EXERCISE PROMPT >> Each line of the data below containing "Hseen" needs to be listed.

── LISTED ENTRIES ──

Lemma object_sound_step n : value_sound n → object_sound n → object_sound (S n).
Proof.
  intros HV HO b l st stk seen d' Hs. cbn [scan_object] in Hs.
  destruct (More _) eqn:Hm.
  - apply res_bind_ok in Hs as ([tok d] & Ht & Hs). destruct tok as [| key |]; try done.
    destruct (bool_decide (key ∈ seen)) eqn:Hk; [done|]. bool_prop.
    apply res_bind_ok in Hs as ([vt d1] & Ht1 & Hs). apply res_bind_ok in Hs as (d2 & Hv & Hs).
    unfold Token in Ht. cbn [d_rest d_state d_stack] in Ht.
    apply object_next in Ht as (l' & -> & ->). unfold Token in Ht1. cbn [d_rest d_state d_stack] in Ht1.
    destruct l' as [|[] l']; try done. cbn [next_token] in Ht1.
    destruct (HV _ ObjectValue _ _ _ _ eq_refl Ht1 Hv) as (v & Hu & -> & Hst & Hstk).
    rewrite (decoder_eta d2), Hst, Hstk in Hs.
    destruct (HO false _ _ _ _ _ Hs) as (kvs & Hnd & Hseen & Hall & -> & ? & ?).
    exists ((key, v) :: kvs). split_and!; [| | | |done|done].
    + cbn. constructor; [|done]. intros Hin. apply (Hseen key Hin). set_solver.
    + intros k [->|Hin]%elem_of_cons; [done|]. intros ?. apply (Hseen k Hin). set_solver.
    + by constructor.
    + destruct b; cbn; by rewrite <- !app_assoc.
  - unfold Token in Hs. cbn [d_rest d_state d_stack] in Hs.
    destruct l as [|[] l]; try done; destruct b; cbn in Hs; try done;
      injection Hs as <-; exists []; cbn; (split_and!; [constructor|set_solver|constructor|done..]).
Qed.

Lemma scan_sound n : value_sound n ∧ array_sound n ∧ object_sound n.
Proof.
  induction n as [|n (HV & HA & HO)]; [split_and!; repeat intro; done|].
  split_and!; [by apply value_sound_step|by apply array_sound_step|by apply object_sound_step].
Qed.

(** ** Every value with unique keys is accepted *)
Lemma jvalue_rect' (P : jvalue → Prop) :
  P JAtom → (∀ s, P (JStr s)) → (∀ vs, Forall P vs → P (JArr vs)) →
  (∀ kvs, Forall (fun kv => P kv.2) kvs → P (JObj kvs)) → ∀ v, P v.
Proof.
  intros H1 H2 H3 H4. fix IH 1. intros [|s|vs|kvs]; [done|done|apply H3|apply H4].
  - induction vs; constructor; auto.
  - induction kvs as [|[k v] kvs]; constructor; auto.
Qed.

Definition accepted (v : jvalue) : Prop := ∀ n st stk r,
  tokenValueAllowed st = true → (2 * List.length (unparse v) <= n)%nat →
  ∃ tok d, next_token (unparse v ++ r) st stk = Ok (tok, d) ∧
    scanValue n d tok = Ok (Decoder r (tokenValueEnd st) stk).

(** A value starts with none of the closing or separating tokens. *)
Lemma unparse_head v : ∃ x l, unparse v = x :: l ∧
  match x with LBrace | LBrack | Str _ | Atom => True | _ => False end.
Proof. destruct v; cbn; by eexists _, _. Qed.

Lemma More_sep_value (b : bool) v l st stk : More (Decoder (sep b ++ unparse v ++ l) st stk) = true.
Proof. destruct (unparse_head v) as (x & l' & E & Hx). destruct b; cbn; [|done]. rewrite E. by destruct x. Qed.

Lemma elems_accepted vs : Forall accepted vs → ∀ n (b : bool) st stk r,
  (2 * List.length (elems b vs) + 1 <= n)%nat →
  scan_array n (Decoder (elems b vs ++ RBrack :: r) (if b then ArrayStart else ArrayComma) (st :: stk))
  = Ok (Decoder r (tokenValueEnd st) stk).
Proof.
  induction 1 as [|v vs Hv _ IH]; intros [|n] b st stk r Hn; try (cbn in Hn; lia).
  - by destruct b.
  - cbn [elems] in *. rewrite !length_app in Hn. cbn [scan_array].
    change (if b then [] else [Comma]) with (sep b).
    rewrite <- !app_assoc, (More_sep_value b).
    destruct (Hv n (if b then ArrayStart else ArrayValue) (st :: stk) (elems false vs ++ RBrack :: r))
      as (tok & d & Ht & Hs); [by destruct b|lia|].
    assert (Token (Decoder (sep b ++ unparse v ++ elems false vs ++ RBrack :: r)
      (if b then ArrayStart else ArrayComma) (st :: stk)) = Ok (tok, d)) as -> by (destruct b; done).
    cbn -[scanValue scan_array]. rewrite Hs. cbn -[scanValue scan_array elems].
    replace (tokenValueEnd _) with ArrayComma by by destruct b.
    apply (IH n false). destruct (unparse_head v) as (? & ? & E & _). rewrite E in Hn. cbn in Hn. lia.
Qed.

Lemma fields_accepted kvs : Forall (fun kv => accepted kv.2) kvs → ∀ n (b : bool) st stk r seen,
  NoDup kvs.*1 → (∀ k, k ∈ kvs.*1 → k ∉ seen) →
  (2 * List.length (fields b kvs) + 1 <= n)%nat →
  scan_object n (Decoder (fields b kvs ++ RBrace :: r) (if b then ObjectStart else ObjectComma) (st :: stk)) seen
  = Ok (Decoder r (tokenValueEnd st) stk).
Proof.
  induction 1 as [|[k v] kvs Hv _ IH]; intros [|n] b st stk r seen Hnd Hseen Hn; try (cbn in Hn; lia).
  - by destruct b.
  - cbn [fields] in *. rewrite length_app in Hn. cbn [List.length] in Hn. rewrite length_app in Hn.
    cbn [snd fmap list_fmap fst] in *. apply NoDup_cons in Hnd as [Hk Hnd].
    cbn [scan_object]. rewrite <- !app_assoc. cbn [app]. rewrite <- !app_assoc.
    replace (More _) with true by by destruct b.
    assert (∀ l, Token (Decoder ((if b then [] else [Comma]) ++ Str k :: l)
      (if b then ObjectStart else ObjectComma) (st :: stk)) = Ok (TString k, Decoder l ObjectColon (st :: stk)))
      as -> by (by destruct b).
    cbn -[scanValue scan_object]. rewrite bool_decide_eq_false_2 by (apply Hseen; set_solver).
    destruct (Hv n ObjectValue (st :: stk) (fields false kvs ++ RBrace :: r)) as (tok & d & Ht & Hs); [done|lia|].
    unfold Token. cbn [d_rest d_state d_stack next_token]. rewrite Ht. cbn -[scanValue scan_object].
    rewrite Hs. cbn -[scanValue scan_object fields]. apply (IH n false); [done| |lia].
    intros k' Hk' [->%elem_of_singleton|]%elem_of_union; [done|]. apply (Hseen k'); set_solver.
Qed.

Lemma value_accepted v : unique_keys v → accepted v.
Proof.
  induction v as [|s|vs IH|kvs IH] using jvalue_rect'; intros Hu [|n] st stk r Hst Hn; try (cbn in Hn; lia).
  - cbn [unparse app next_token]. rewrite Hst. by eexists _, _.
  - exists (TString s), (Decoder r (tokenValueEnd st) stk). by destruct st.
  - rewrite unparse_arr in *. cbn [app next_token]. rewrite Hst. eexists _, _. split; [done|].
    cbn [scanValue]. inversion Hu; subst. rewrite <- app_assoc. cbn in Hn. rewrite length_app in Hn.
    apply (elems_accepted vs); [|cbn in Hn; lia].
    rewrite Forall_forall in *. auto.
  - rewrite unparse_obj in *. cbn [app next_token]. rewrite Hst. eexists _, _. split; [done|].
    cbn [scanValue]. inversion Hu; subst. rewrite <- app_assoc. cbn in Hn. rewrite length_app in Hn.
    apply (fields_accepted kvs); [|done|set_solver|cbn in Hn; lia].
    rewrite Forall_forall in *. auto.
Qed.

Lemma Token_EOF_top l : next_token l TopValue [] = Err EOF ↔ l = [].
Proof. split; [|by intros ->]. by destruct l as [|[] l]. Qed.

(** C30: [rejectDuplicateKeys] accepts a text exactly when its tokens are those of
    one JSON value in which no object, at any depth, has two fields of the same
    name: duplicate keys, trailing data and malformed nesting are all refused,
    and no well-formed value without duplicates is (the bound on the recursion
    is never reached). *)
Theorem strict_json_exact (data : list lexeme) :
  rejectDuplicateKeys data = Ok tt ↔ ∃ v, unique_keys v ∧ data = unparse v.
Proof.
  unfold rejectDuplicateKeys, Token, NewDecoder. cbn [d_rest d_state d_stack]. split.
  - intros H. apply res_bind_ok in H as ([tok d] & Ht & H). apply res_bind_ok in H as (d1 & Hs & H).
    destruct (proj1 (scan_sound _) _ TopValue _ _ _ _ eq_refl Ht Hs) as (v & Hu & -> & Hst & Hstk).
    exists v. split; [done|]. rewrite Hst, Hstk in H. cbn [tokenValueEnd] in H.
    destruct (next_token (d_rest d1) TopValue []) as [|e|] eqn:E; try done.
    destruct (String.eqb_spec e EOF) as [->|]; [|done].
    apply Token_EOF_top in E. rewrite E. by rewrite app_nil_r.
  - intros (v & Hu & ->).
    destruct (value_accepted v Hu (2 * List.length (unparse v) + 2)%nat TopValue [] []) as (tok & d & Ht & Hs);
      [done|lia|].
    rewrite app_nil_r in Ht. rewrite Ht. cbn -[scanValue Nat.mul]. by rewrite Hs.
Qed.

(** [Decode] never succeeds on a text whose objects repeat a key. *)
Lemma Decode_unique_keys `{StrictJSON T} s x :
  Decode s = Ok x → ∃ v, unique_keys v ∧ json_lex s = unparse v.
Proof.
  unfold Decode. intros E. apply res_bind_ok in E as ([] & E & _). by apply strict_json_exact.
Qed.

Example nested_duplicate_rejected :
  rejectDuplicateKeys (unparse (JArr [JAtom; JObj [("a", JAtom); ("b", JObj []); ("a", JAtom)]]))
  = Err "duplicate JSON field".
Proof. vm_compute. reflexivity. Qed.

───

SOLVED PROBLEM >>
    destruct (HO false _ _ _ _ _ Hs) as (kvs & Hnd & Hseen & Hall & -> & ? & ?).
    + cbn. constructor; [|done]. intros Hin. apply (Hseen key Hin). set_solver.
    + intros k [->|Hin]%elem_of_cons; [done|]. intros ?. apply (Hseen k Hin). set_solver.
  induction 1 as [|[k v] kvs Hv _ IH]; intros [|n] b st stk r seen Hnd Hseen Hn; try (cbn in Hn; lia).
    cbn -[scanValue scan_object]. rewrite bool_decide_eq_false_2 by (apply Hseen; set_solver).
    intros k' Hk' [->%elem_of_singleton|]%elem_of_union; [done|]. apply (Hseen k'); set_solver.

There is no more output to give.